Sarà perché sono (quasi) donna di lago, ma le città sull’acqua mi hanno sempre incantato. Un fascino che quest’anno per ben due week-end di fila ha parlato francese: prima Tolosa poi Lione, rispettivamente la quarta e la terza città di Francia dopo Parigi e Marsiglia, che del podio a questo punto è l’ultima a mancarmi. Se a Tolosa da Milano si vola con Easyjet, Lione la si può raggiungere anche con Flixbus o con 5 ore di macchina attraverso il traforo del Fréjus.
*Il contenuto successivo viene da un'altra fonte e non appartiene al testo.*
(** The rounding of a number between 0 and the bound is a float between
    [+0] and the bound: it is neither an infinity nor a NaN. *)
Lemma binary_round_aux_below (m e : Z) (l : location) :
  0 <= m -> e <= eB ->
  m + (match l with loc_Exact => 0 | _ => 1 end) <= bound_at kB eB e ->
  below kB eB (binary_round_aux 53 1024 false m e l).
Proof.
  intros H0 He Hk. unfold binary_round_aux.
  pose proof (shr_fexp_fits m e l H0 He Hk) as HF.
  destruct (shr_fexp 53 1024 m e l) as [mrs' e']. cbn [fst snd] in HF.
  destruct HF as (H0' & He' & Hk').
  pose proof (round_nearest_even_le mrs') as [Hr0 Hr1].
  set (mr := round_nearest_even (shr_m mrs') (loc_of_shr_record mrs')) in *.
  assert (Hm0 : 0 <= mr) by lia.
  assert (Hmk : mr + 0 <= bound_at kB eB e') by lia.
  pose proof (shr_fexp_fits mr e' loc_Exact Hm0 He' Hmk) as HF2.
  destruct (shr_fexp 53 1024 mr e' loc_Exact) as [mrs'' e'']. cbn [fst snd] in HF2.
  destruct HF2 as (H0'' & He'' & Hk''). unfold inexact in Hk''.
  destruct (shr_m mrs'') as [|p|p] eqn:Em.
  - exact I.
  - replace (e'' <=? 1024 - 53) with true by (symmetry; apply Z.leb_le; lia).
    cbn [below]. split; [exact He''|]. destruct (shr_r mrs'' || shr_s mrs''); lia.
  - lia.
Qed.

End Rounding.

Section Binary64.

Local Open Scope Z_scope.

Lemma below_one_ok : 0 < 1 /\ -1074 <= 0 /\ 0 <= 971 /\ Zdigits2 1 <= 53.
Proof. cbn. lia. Qed.

Lemma below_100_ok : 0 < 25 /\ -1074 <= 2 /\ 2 <= 971 /\ Zdigits2 25 <= 53.
Proof. cbn. lia. Qed.

(** The integer quotient computed by the division, with its position. *)
Lemma div_core_fits (p q : positive) :
  Zpos p <= Zpos q ->
  let '(mz, ez, lz) := SFdiv_core_binary 53 1024 (Zpos p) 0 (Zpos q) 0 in
  0 <= mz /\ ez <= 0 /\
  mz + (match lz with loc_Exact => 0 | _ => 1 end) <= bound_at 1 0 ez.
Proof.
  intro Hle. unfold SFdiv_core_binary.
  set (e' := Z.min (fexp 53 1024 (Zdigits2 (Zpos p) + 0 - (Zdigits2 (Zpos q) + 0))) (0 - 0)).
  assert (He' : e' <= 0) by (apply Z.le_min_r).
  set (s := 0 - 0 - e').
  assert (Hs : s = - e') by (unfold s; lia).
  set (m' := match s with Zpos _ => Z.shiftl (Zpos p) s | Z0 => Zpos p | Zneg _ => 0 end).
  assert (Hm' : m' = Zpos p * 2 ^ s).
  { unfold m'. destruct s as [|k|k] eqn:Es.
    - rewrite Z.pow_0_r. lia.
    - apply Z.shiftl_mul_pow2. lia.
    - lia. }
  pose proof (Z_div_mod m' (Zpos q) ltac:(lia)) as Hdiv.
  destruct (Z.div_eucl m' (Zpos q)) as [q0 r]. destruct Hdiv as [Hq Hr].
  assert (Hpow : 0 < 2 ^ s) by (apply Z.pow_pos_nonneg; lia).
  assert (Hq0 : 0 <= q0) by nia.
  unfold bound_at. replace (0 - e') with s by lia. rewrite Z.mul_1_l.
  split; [exact Hq0|]. split; [exact He'|].
  unfold new_location, new_location_even, new_location_odd.
  cbv beta iota zeta.
  destruct (Z.even (Zpos q)); destruct (Z.eqb_spec r 0) as [Hr0|Hr0]; nia.
Qed.

(** A quotient of a zero numerator is a zero. *)
Lemma truediv_num_zero (a b : Q) :
  Qnum a = 0 -> Qnum b <> 0 -> Py64.truediv a b = S754_zero (Qnum b <? 0).
Proof.
  intros Ha Hb. unfold Py64.truediv. rewrite Ha, Z.mul_0_l.
  destruct (Qnum b) as [|n|n]; [contradiction | reflexivity | reflexivity].
Qed.

(** The quotient of a positive number by a larger one is at most 1. *)
Lemma truediv_below_one (a b : Q) :
  0 < Qnum a -> (a <= b)%Q -> below 1 0 (Py64.truediv a b).
Proof.
  intros Ha Hab. unfold Py64.truediv. unfold Qle in Hab.
  assert (Hn : 0 < Qnum a * Zpos (Qden b)) by lia.
  assert (Hle : Qnum a * Zpos (Qden b) <= Zpos (Qden a) * Qnum b) by lia.
  destruct (Qnum a * Zpos (Qden b)) as [|p|p]; try lia.
  destruct (Zpos (Qden a) * Qnum b) as [|q|q]; try lia.
  cbn [Py64.of_Z SFdiv xorb].
  pose proof (div_core_fits p q Hle) as H.
  destruct (SFdiv_core_binary 53 1024 (Zpos p) 0 (Zpos q) 0) as [[mz ez] lz].
  destruct H as (H0 & He & Hk).
  destruct below_one_ok as (B1 & B2 & B3 & B4).
  apply (binary_round_aux_below 1 0 B1 B2 B3 B4); assumption.
Qed.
Tolosa è il mio gioiellino preferito nel cuore dell’Occitania: a meno di 200 km dai Pirenei e da Andorra, è ancora Francia ma con già un tocco spagnolo, a partire dagli accenti dell’occitano, oggi poco parlato ma che si ritrova sui nomi delle vie e nei mezzi pubblici. Deve il suo soprannome Le Ville Rose al bellissimo centro storico, tutto in mattoni rosati e con un patrimonio artistico di riguardo: dalla basilica di Saint Sernin, con la sua torre ottagonale, alla bizzarra Saint Etienne, una cattedrale incompiuta, mix di gotico e romanico che lascia di stucco chi entra per la sua asimmetria, frutto di costruzioni successive l’una sull’altra; bellissima anche la Chiesa dei Giacobini, Place du Capitol (che in dicembre è occupata dai mercatini natalizi, dove abbiamo assaggiato golosità come l’aligot e la tartiflette, vedi foto sotto) e i monumentali palazzi rinascimentali.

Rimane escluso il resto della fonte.